Linearizability and a lock-free stack implementation
This page describes the KIV proofs needed for the mechanization of the theorems
that are described in [FMOODS08] (see bibliography below. A preliminary version
of the paper is available from the authors). Altogether the proofs
verify that an algorithm implementing lock-free stacks satisfies the
correctness criterion of linearizability [HeWi90]. The project developed
roughly consists of the following parts:
- A definition of linearizability and a proof that linearizability is implied by
an inductively defined predicate of possibilities.
- A specific instance of data refinement is set up such that refinement correctness
coincides with linearizability.
- The local proof obligations for one process we give in Section 3 of [FMOODS08]
are defined.
- It is shown that these proof obligations imply a forward simulation using possibilities
for the full scenario of running an arbitrary number of interleaved processes.
- Since the forward simulation implies refinement correctness for the refinement defined above,
the proof obligations are sufficient to prove linearizability.
- Finally we show that the local proof obligations are satisfied for the
lock-free stack algorithm.
The development is organized into three projects:
- A small generic theory of data refinement
according to Hoare and He.
Specification forward
gives the proof obligations of forward simulation, and
forward-is-refine proves that they imply refinement, as defined in
refine.
- The generic theory of non-atomic refinement, which implies linearizability. This project consists of three parts:
- A formal definition of linearizability as a predicate on lists of
invoke and return events.
A number of auxiliary predicates (legal histories, sequential histories, matching pairs of invokes and returns, pending invokes) are used.
We
prove, that linearizability can be expressed in terms of
possibilities.
Possibilities were defined in [HeWi90], and we prove a formal equivalent of
Theorem 9. Instead of writing "<v,P,R> in Poss(H)" we define an equivalent predicate "Poss(H,R,v)".
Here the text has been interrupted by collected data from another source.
(** * Streaming statistics and crossing detection of the Analyst

    A shallow embedding of [src/analysis/analyst.py] (class [Analyst]) and of
    the constant [AnalysisConing.DELAY] of [config.py].

    Python floats and numpy float arrays are read as real numbers ([R]):
    every arithmetic operator of the source is the operator of the same name
    on [R]; rounding, NaN and infinities are outside the model.  A numpy
    array of shape (n, 2) is a list of rows, a one-dimensional array such as
    [arr[:, 0]] is a list of reals.  Operations that raise in Python return a
    [result]. *)

From Stdlib Require Import Floats.
From Stdlib Require Import Reals Lra Lia List Bool Arith ZArith.
From Stdlib Require Import Sorting.Sorted.
Import ListNotations.

Local Open Scope R_scope.

(** ** Exceptions *)

Inductive exn : Type :=
| IndexError
| ValueError.

Inductive result (A : Type) : Type :=
| Ok (a : A)
| Raise (e : exn).

Arguments Ok {A} a.
Arguments Raise {A} e.

Definition bind {A B : Type} (m : result A) (k : A -> result B) : result B :=
  match m with
  | Ok a => k a
  | Raise e => Raise e
  end.

Notation "x <- m ;; k" := (bind m (fun x => k))
  (at level 61, m at next level, right associativity).

(** [try: body except IndexError: handler] *)
Definition try_except_IndexError {A : Type} (body : result A) (handler : result A)
  : result A :=
  match body with
  | Raise IndexError => handler
  | other => other
  end.

(** ** Comparisons of floats *)

Definition Rltb (x y : R) : bool := if Rlt_dec x y then true else false.
Definition Rgtb (x y : R) : bool := Rltb y x.

(** ** ValenceArousal *)

(** Modelled from the spec: the class [ValenceArousal] of [src/utils], which
    is not among the sources.  "Two scalar fields, valence and arousal.
    Supports addition, subtraction, elementwise multiplication/division by
    scalar or by another AffectReading."  Its default constructor is used by
    the callers as [ValenceArousal()], and [derivative] builds
    [ValenceArousal(0, 0)]. *)
Record ValenceArousal : Type := VA { valence : R; arousal : R }.

(** Modelled from the spec: an elementwise operation on one reading. *)
Definition va_map (f : R -> R) (a : ValenceArousal) : ValenceArousal :=
  VA (f (valence a)) (f (arousal a)).

(** Modelled from the spec: an elementwise operation on two readings. *)
Definition va_map2 (f : R -> R -> R) (a b : ValenceArousal) : ValenceArousal :=
  VA (f (valence a) (valence b)) (f (arousal a) (arousal b)).

(** Modelled from the spec: [a + b], [a - b] and [a * b] of [ValenceArousal]. *)
Definition va_add : ValenceArousal -> ValenceArousal -> ValenceArousal := va_map2 Rplus.
Definition va_sub : ValenceArousal -> ValenceArousal -> ValenceArousal := va_map2 Rminus.
Definition va_mul : ValenceArousal -> ValenceArousal -> ValenceArousal := va_map2 Rmult.
(** Modelled from the spec: the operators of [ValenceArousal], elementwise
    ("a new instance is produced by every arithmetic operation").  [va_times]
    and [va_over] are [a * k] and [a / k] for an integer count [k]. *)
Definition va_times (a : ValenceArousal) (k : nat) : ValenceArousal :=
  va_map (fun x => x * INR k) a.
Definition va_over (a : ValenceArousal) (k : nat) : ValenceArousal :=
  va_map (fun x => x / INR k) a.
(** Modelled from the spec: [a * s] for a float [s]. *)
Definition va_scale (a : ValenceArousal) (s : R) : ValenceArousal :=
  va_map (fun x => x * s) a.

(** [ValenceArousal(0, 0)] *)
Definition va_zero : ValenceArousal := VA 0 0.

(** ** Buffer *)

(** Modelled from the spec: the class [Buffer] of [src/utils], which is not
    among the sources.  "An ordered, append-only sequence ...; indexing
    supports Python-style negative indices (-1 = most recent); [last(n)]
    returns the final [min(n, length)] elements, never raises on short
    buffers; emptiness is observable before any append"; "[i] raises an
    out-of-range error only when |i| > length"; "[to_array()] producing a
    dense 2-column numeric array"; "every buffer retains full history". *)
Definition Buffer : Type := list ValenceArousal.

(** Modelled from the spec: [Buffer.append], and [list.append] alike. *)
Definition append {A : Type} (b : list A) (x : A) : list A := b ++ [x].

(** Modelled from the spec: [Buffer.is_empty]. *)
Definition is_empty (b : Buffer) : bool :=
  match b with [] => true | _ => false end.

(** Modelled from the spec: [Buffer.__getitem__] at a negative index, [b[-i]]
    for [i >= 1]; a one-dimensional numpy array is indexed in the same way. *)
Definition getitem_neg {A : Type} (d : A) (b : list A) (i : nat) : result A :=
  if (1 <=? i)%nat && (i <=? length b)%nat
  then Ok (nth (length b - i) b d)
  else Raise IndexError.

(** Modelled from the spec: [Buffer.last(n)], the final [min(n, length)]
    elements. *)
Definition last_ (b : Buffer) (n : nat) : list ValenceArousal :=
  skipn (length b - n) b.

(** Modelled from the spec: [Buffer.np()], the rows of the dense array. *)
Definition np (b : Buffer) : list ValenceArousal := b.

(** ** numpy *)

Definition np_sum (l : list R) : R := fold_right Rplus 0 l.

Definition mean1 (l : list R) : R := np_sum l / INR (length l).

(** [np.var] is the mean of the squared deviations from the mean (ddof = 0) *)
Definition var1 (l : list R) : R :=
  mean1 (map (fun x => (x - mean1 l) * (x - mean1 l)) l).

Definition std1 (l : list R) : R := sqrt (var1 l).

(** [f(..., axis=0)]: [f] over each of the two columns *)
Definition axis0 (f : list R -> R) (rows : list ValenceArousal) : ValenceArousal :=
  VA (f (map valence rows)) (f (map arousal rows)).

Definition np_mean : list ValenceArousal -> ValenceArousal := axis0 mean1.
Definition np_var : list ValenceArousal -> ValenceArousal := axis0 var1.
Definition np_std : list ValenceArousal -> ValenceArousal := axis0 std1.
Definition np_sqrt : ValenceArousal -> ValenceArousal := va_map sqrt.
The parameter P was dropped, since it is redundant (it is the just the set of pending invokes of H). Explicit constraints,
that all histories considered must be legal had to be added in many formal definitions, and the inductive proof
requires
a generalization. The proof splits into three cases (invoke,
do,
return), the second case being rather complex due to the many cases that must be considered.
- The second part of the development defines
the local proof obligations of Section 3 of [FMOODS08], based on
abstract and
concrete operations of a single process. Two data types that instantiate data refinement
are created by lifting the operations to an arbitrary number of processes
here and
here. The embedding indexes operations with processes p and gives each process its own local state lsf(p) on the
concrete level.
Operations now also create a history:
abstract operations add an invoke and a return event, thus creating sequential histories.
Those concrete operations which are invokes and returns add an invoke resp. a return event.
- The third part brings together the operations and a specific instance of data refinement, that guarantees linearizability.
To do this, concrete finalization is defined to be identity on histories (so the global state for both data types is
histories). Abstract finalization holds between an abstract and a concrete history, iff the concrete
history is linearizable to the abstract one. For
these definitions, refinement and linearizability are equivalent.
To prove that linearizability follows from the proof obligations, we
define a forward simulation (names FS in [FMOODS08], called fullR here)
based on possibilities and the relation R used in the local proof obligations. The main proof obligations
for forward simulation are
proved over this theory. Finally, specification
lockfree-is-refinement gives the mapping to the generic data refinement theory of the first project.
- The third project is the case study of the lock-free stack as described in [FMOODS08].
We define an abstract stack with push and pop operation (based on a library specification of lists), and
the lock-free implementation.
The simulation relation R and the necessary status function are defined. Finally, we
prove that the local proof obligations from the second project are satisfied
by the case study. This implies that the implementation of the stack is indeed linearizable.